His golden parachute included an assortment of complimentary tickets and parking permits. All agreed he was a splendid fund-raiser and a really good human being.

Dooley was soon found out. In addition to how many games he lost and what he did to high school relations and recruiting, it cost $5 million to get him to go away. UT owed his assistants a bundle but some got favorable jobs and lived happily ever after.

Administrative foresight, just above genius level, continued to guide University of Tennessee sports. Dave Hart was selected as vice chancellor and director of athletics. He came with some baggage but had the recommendation of famous donors and coaches.

Hart didn’t cause all the problems he encountered. He lived through the illness and awkward retirement of Pat Summitt, major legal losses, the blood battle over the Lady Vols’ name and the basketball adventures of Donnie Tyndall.

Hart was undoubtedly embarrassed by some of his accomplishments.

He did follow through on Neyland Stadium improvements. He deposited conference dividend checks and restored solvency to the athletics department. He hired Rick Barnes before he found his place in the unemployment line.

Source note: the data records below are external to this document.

(** After an update that the record wins, the fields agree with it and the
    rest of the document is as before. *)
Lemma update_settles a r v st :
  has_all_fields (local_value a) -> wf_view v -> is_ref (prop_of r "title") -> huly_newer a r = false ->
  exists u dirty, issue_update_of a r v st = (u, dirty) /\
    (dirty = false -> settled a r v st) /\
    (dirty = true ->
       settled (applied_attrs r u a) r v st /\
       has_all_fields (local_value (applied_attrs r u a)) /\
       jget "modifiedOn" (applied_attrs r u a) = Some (getTime (new_Date (prop_of r "updatedAt"))) /\
       forall k, k ∉ ISSUE_FIELDS -> k <> "modifiedOn" -> k <> "_originated" ->
         jget k (applied_attrs r u a) = jget k a).
Proof.
  intros Hl Hv Ht Hn.
  exact (lww_settles ISSUE_FIELDS (remote_value r v st) (new_Date (prop_of r "updatedAt")) a Hl
    (view_good r v st Hv Ht) issue_fields_stamp_free Hn).
Qed.
End Views.

(** ** Remote records *)

Section Remote.
Context {Coll : Type -> Type} `{HL : MongoLaws Coll} {P : Platform} `{Sha256} `{Markdown} `{FastEquals}.
Context {HU GL AC : Type} `{HHL : HulyLaws HU} `{IssueGitLabClient GL} `{LabelGitLabClient GL}
  `{MilestoneGitLabClient GL} `{AccountClient AC}.
Abbreviation X := (SyncState HU GL AC).
Implicit Types (deps : IssuesSyncManagerDeps (Coll := Coll) (HU := HU) (GL := GL) (AC := AC))
  (s : Store Coll * X) (v : RemoteView).

Definition loads deps (binding : string) (bctx : BindingContext) : Prop :=
  loads_with (is_loadBinding deps) binding bctx.

Definition issue_docs s : list HulyDoc :=
  List.filter (fun d => bool_decide (hd_class d = HULY_CLASS_ISSUE)) (docs (sy_huly s.2)).

Definition issue_at (ref : string) s : option HulyDoc :=
  js_find (fun d => bool_decide (hd_class d = HULY_CLASS_ISSUE) && matches [("_id", VStr ref)] d)
    (docs (sy_huly s.2)).

Definition mapped (bctx : BindingContext) (r : record) s : option IdMapDoc :=
  findOne (by_gitlab (bx_workspaceUuid bctx) KIssue (scoped_key bctx (prop_of r "iid"))) (idmap s.1).

(** A successful [applyRemote]: the load, the resolution, then one of the
    three ends. *)
Lemma applyRemote_run deps ctx binding bctx r s s' :
  loads deps binding bctx -> issue_applyRemote deps ctx binding r s = (Ok tt, s') ->
  exists x v s1, docs (sy_huly x) = docs (sy_huly s.2) /\
    (sy_labels x = new_label_cache /\ sy_milestones x = new_milestone_cache /\
     (sy_users x = sy_users s.2 \/ sy_users x = [])) /\
    resolveRemote deps bctx r (s.1, x) = (Ok v, s1) /\
    match rv_status v with
    | None => s' = s1
    | Some st =>
        match mapped bctx r s with
        | None =>
            create_issue bctx binding (scoped_key bctx (prop_of r "iid")) r v st s1 = (Ok tt, s')
        | Some m =>
            (let! found := on_huly (findOneDoc HULY_CLASS_ISSUE [("_id", VStr (im_hulyRef m))]) in
             match found with
             | None => ret tt
             | Some d => update_issue bctx binding (im_hulyRef m) (hd_attrs d) r v st
             end) s1 = (Ok tt, s')
        end
    end.
Proof.
  intros Hl Hr. destruct (Hl s) as (x & El & Hd & Hlab & Hms & Hus & _).
  unfold issue_applyRemote in Hr. rewrite (bind_ok _ _ _ _ _ El) in Hr.
  unfold bind at 1, on_db, zoom, findByGitlab, gets in Hr. cbn [fst snd] in Hr.
  apply bind_inv_ok in Hr as (v & s1 & Hv & Hr).
  exists x, v, s1. do 3 (split; [done|]). destruct (rv_status v) as [st|].
  - unfold mapped. by destruct (findOne _ (idmap s.1)).
  - by injection Hr as <-.
Qed.

Lemma issue_class_ne : HULY_CLASS_ISSUE <> CLASS_TAG_ELEMENT /\ HULY_CLASS_ISSUE <> CLASS_MILESTONE.
Proof. done. Qed.

Lemma resolved_issues s s1 : resolved_from s s1 -> issue_docs s1 = issue_docs s.
Proof. intros [Hd _ _ _ _ _ _ _ _]. unfold issue_docs. by apply grown_filter. Qed.

Lemma resolved_issue_at ref s s1 : resolved_from s s1 -> issue_at ref s1 = issue_at ref s.
Proof. intros [Hd _ _ _ _ _ _ _ _]. unfold issue_at. by apply grown_find. Qed.

(** The resolution that a run starts with, seen from the initial state. *)
Lemma resolved_start deps bctx r s x v s1 :
  is_mirrorDeps deps = None -> docs (sy_huly x) = docs (sy_huly s.2) ->
  resolveRemote deps bctx r (s.1, x) = (Ok v, s1) ->
  issue_docs s1 = issue_docs s /\ (forall ref, issue_at ref s1 = issue_at ref s) /\
  resolved_from (s.1, x) s1.
Proof.
  intros Hm Hd Hv. pose proof (moves_resolveRemote deps bctx r Hm _ _ _ Hv) as Hrf.
  split; [|split; [|done]].
  - rewrite (resolved_issues _ _ Hrf). unfold issue_docs. cbn [snd]. by rewrite Hd.
  - intros ref. rewrite (resolved_issue_at ref _ _ Hrf). unfold issue_at. cbn [snd]. by rewrite Hd.
Qed.

(** A cursor write through the world. *)
Lemma setCursor_run b k t (s s' : Store Coll * X) :
  on_db (setCursor b k t) s = (Ok tt, s') ->
  s'.2 = s.2 /\ idmap s'.1 = idmap s.1 /\ (store_ok s.1 -> store_ok s'.1) /\
  findOne (by_cursor b k) (cursors s'.1) = Some (MkCursorDoc b k t).
Proof.
  intros Hr. assert (store_ok s.1 -> store_ok s'.1) as Hok.
  { intros Hs. unfold on_db, zoom in Hr. destruct (setCursor b k t s.1) as [r st] eqn:E.
    injection Hr as _ <-. pose proof (setCursor_ok b k t s.1 Hs) as Ho. by rewrite E in Ho. }
  revert Hr. unfold on_db, zoom, setCursor, dup_key_or. destruct (upsertOne _ _ _ _) as [cur|] eqn:Ecu;
    cbn [modify throw]; [|done].
  intros [= <-]. split_and!; [done|done|done|]. cbn [fst cursors set_cursors].
  eapply upsertOne_find_new; [done| |by apply by_cursor_spec].
  intros y Hy. by rewrite cursor_conflicts.
Qed.

(** An id-map write through the world. *)
Lemma upsertIdMap_run w k g c ref (s s' : Store Coll * X) :
  on_db (upsertIdMap w k g c ref) s = (Ok tt, s') ->
  let m := MkIdMapDoc w k g c ref in
  s'.2 = s.2 /\
  findOne (by_gitlab w k g) (idmap s'.1) = Some m /\
  findOne (by_huly w c ref) (idmap s'.1) = Some m /\
  (forall w' k' g', k' <> k ->
     findOne (by_gitlab w' k' g') (idmap s'.1) = findOne (by_gitlab w' k' g') (idmap s.1)) /\
  cursors s'.1 = cursors s.1 /\ (store_ok s.1 -> store_ok s'.1).
Proof.
  cbn zeta. intros Hu.
  assert (store_ok s.1 -> store_ok s'.1) as Hok.
  { intros Hs. unfold on_db, zoom in Hu. destruct (upsertIdMap w k g c ref s.1) as [res st'] eqn:E.
    injection Hu as _ <-. pose proof (upsertIdMap_ok w k g c ref s.1 Hs) as Ho. by rewrite E in Ho. }
  unfold on_db, zoom, upsertIdMap, dup_key_or in Hu. cbn [fst snd] in Hu.
  destruct (upsertOne _ _ _ _) as [col|] eqn:Eu; cbn [modify throw] in Hu; [|done].
  injection Hu as <-. cbn [fst snd idmap set_idmap cursors] in *. split_and!; try done.
  - eapply upsertOne_find_new; [exact Eu| |by apply by_gitlab_spec].
    intros y Hy. rewrite conflicts_by. cbn [im_workspaceUuid im_gitlabKind im_gitlabId]. by rewrite Hy.
  - eapply upsertOne_find_new; [exact Eu| |by apply by_huly_spec].
    intros y Hy. rewrite conflicts_by. cbn [im_workspaceUuid im_hulyClass im_hulyRef].
    by rewrite Hy, orb_true_r.
  - intros w' k' g' Hk. eapply upsertOne_find; [exact Eu|..].
    + intros d (_ & Ed & _)%by_gitlab_spec. apply not_true_iff_false. rewrite by_gitlab_spec.
      intros (_ & E & _). congruence.
    + apply not_true_iff_false. rewrite by_gitlab_spec. intros (_ & E & _). by cbn in E.
Qed.

Definition created_doc (bctx : BindingContext) (r : record) (v : RemoteView) (st ref : string) : HulyDoc :=
  MkHulyDoc ref HULY_CLASS_ISSUE (bx_hulyProjectRef bctx) (issue_attrs bctx r v st) [].

(** The three writes of a creation. *)
Lemma create_issue_run bctx binding gid r v st (s s' : Store Coll * X) :
  create_issue bctx binding gid r v st s = (Ok tt, s') ->
  exists ref, let m := MkIdMapDoc (bx_workspaceUuid bctx) KIssue gid HULY_CLASS_ISSUE ref in
    docs (sy_huly s'.2) = docs (sy_huly s.2) ++ [created_doc bctx r v st ref] /\
    ref ∉ map hd_id (docs (sy_huly s.2)) /\
    findOne (by_gitlab (bx_workspaceUuid bctx) KIssue gid) (idmap s'.1) = Some m /\
    findOne (by_huly (bx_workspaceUuid bctx) HULY_CLASS_ISSUE ref) (idmap s'.1) = Some m /\
    findOne (by_cursor binding CIssues) (cursors s'.1) =
      Some (MkCursorDoc binding CIssues (new_Date (prop_of r "updatedAt"))) /\
    (forall w g, findOne (by_gitlab w KUser g) (idmap s'.1) = findOne (by_gitlab w KUser g) (idmap s.1)) /\
    sy_users s'.2 = sy_users s.2 /\ sy_statuses s'.2 = sy_statuses s.2 /\
    (store_ok s.1 -> store_ok s'.1).
Proof.
  unfold create_issue. intros (ref & s2 & Hc & Hend)%bind_inv_ok.
  unfold on_huly, on_state, zoom in Hc. destruct (createDoc _ _ _ _) as [[ref'|e] h] eqn:Ec; [|done].
  injection Hc as -> <-. apply createDoc_ok in Ec as [Hdocs Hfresh].
  apply bind_inv_ok in Hend as ([] & s3 & Hu & Hend).
  apply setCursor_run in Hend as (E2 & Ei & Hok & Hcur). rewrite E2, Ei.
  apply upsertIdMap_run in Hu as (E3 & Hg & Hh & Ho & _ & Hok3). rewrite E3.
  exists ref. cbn zeta. split_and!; auto.
Qed.

(** Every successful resolution is a well-formed view. *)
Lemma resolveRemote_wf deps bctx r s v s' :
  is_mirrorDeps deps = None -> resolveRemote deps bctx r s = (Ok v, s') -> wf_view v.
Proof.
  intros Hm. unfold resolveRemote, remote_description. rewrite Hm.
  intros (de & s1 & (b & s2 & _ & (m & s3 & _ & [= <- _])%bind_inv_ok)%bind_inv_ok & Hv)%bind_inv_ok.
  apply bind_inv_ok in Hv as (a & s4 & Ha & Hv). apply bind_inv_ok in Hv as (ls & s5 & Hls & Hv).
  apply bind_inv_ok in Hv as (mi & s6 & Hmi & Hv). apply bind_inv_ok in Hv as (st & s7 & _ & [= <- _]).
  split; cbn [rv_description rv_assignee rv_labels rv_milestone]; [done|..].
  - unfold resolveAssignee in Ha. apply bind_inv_ok in Ha as (len & t1 & _ & Ha).
    case_bool_decide; [injection Ha as <- _; by left|right].
    apply bind_inv_ok in Ha as (u & t2 & _ & Ha). apply bind_inv_ok in Ha as ([p|] & t3 & _ & Ha).
    + by injection Ha as <- _.
    + apply bind_inv_ok in Ha as (g & t4 & _ & [= <- _]). done.
  - apply bind_inv_ok in Hls as (l & t1 & _ & Hls). eapply mapM_js_values; [|exact Hls].
    intros x t w t' (ref & t2 & _ & [= <- _])%bind_inv_ok. done.
  - unfold resolveMilestone in Hmi.
    destruct (prop_of r "milestone"); [|by injection Hmi as <- _; left|..]; right;
      (apply bind_inv_ok in Hmi as (? & ? & _ & Hmi); apply bind_inv_ok in Hmi as (? & ? & _ & Hmi);
       apply bind_inv_ok in Hmi as (? & ? & _ & [= <- _]); done).
Qed.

Dave’s crowning achievement was the selection and employment of Butch Jones as football coach.

You know how that turned out, the history beyond the hype. Butch was paid $21 million over five years but didn’t do very well against SEC foes. Instead of a money-back guarantee and him owing us for failures, we are paying him another $8 million to ease the pain.

Hart oversaw terminology in that contract. Dr. Cheek approved. The distinguished Board of Trustees rubber-stamped it. President Joseph A. DiPietro, though seldom noticeably involved, may have noticed it in the news.

Losing is not new. Nearly every time out, half the teams that play lose. Since the beginning, losing has been a factor in most coaching changes. The selection of replacements is critical. Changing coaches is almost always costly. Back-to-back changes are deadly.

Stumbling, bumbling searches for new coaches cost triple face value – whatever rings up on credit cards, national embarrassment and deep dents to reputations, individual and institutional.

The price of failure has risen much faster than inflation. The root cause is most often losing games. Sometimes it is end runs out of bounds. The price goes up when those responsible don’t read the fine print.

Agents for good coaches are traditionally great salesmen. They excel at negotiations. Their contracts read like fiction – pay them double to come and more to go.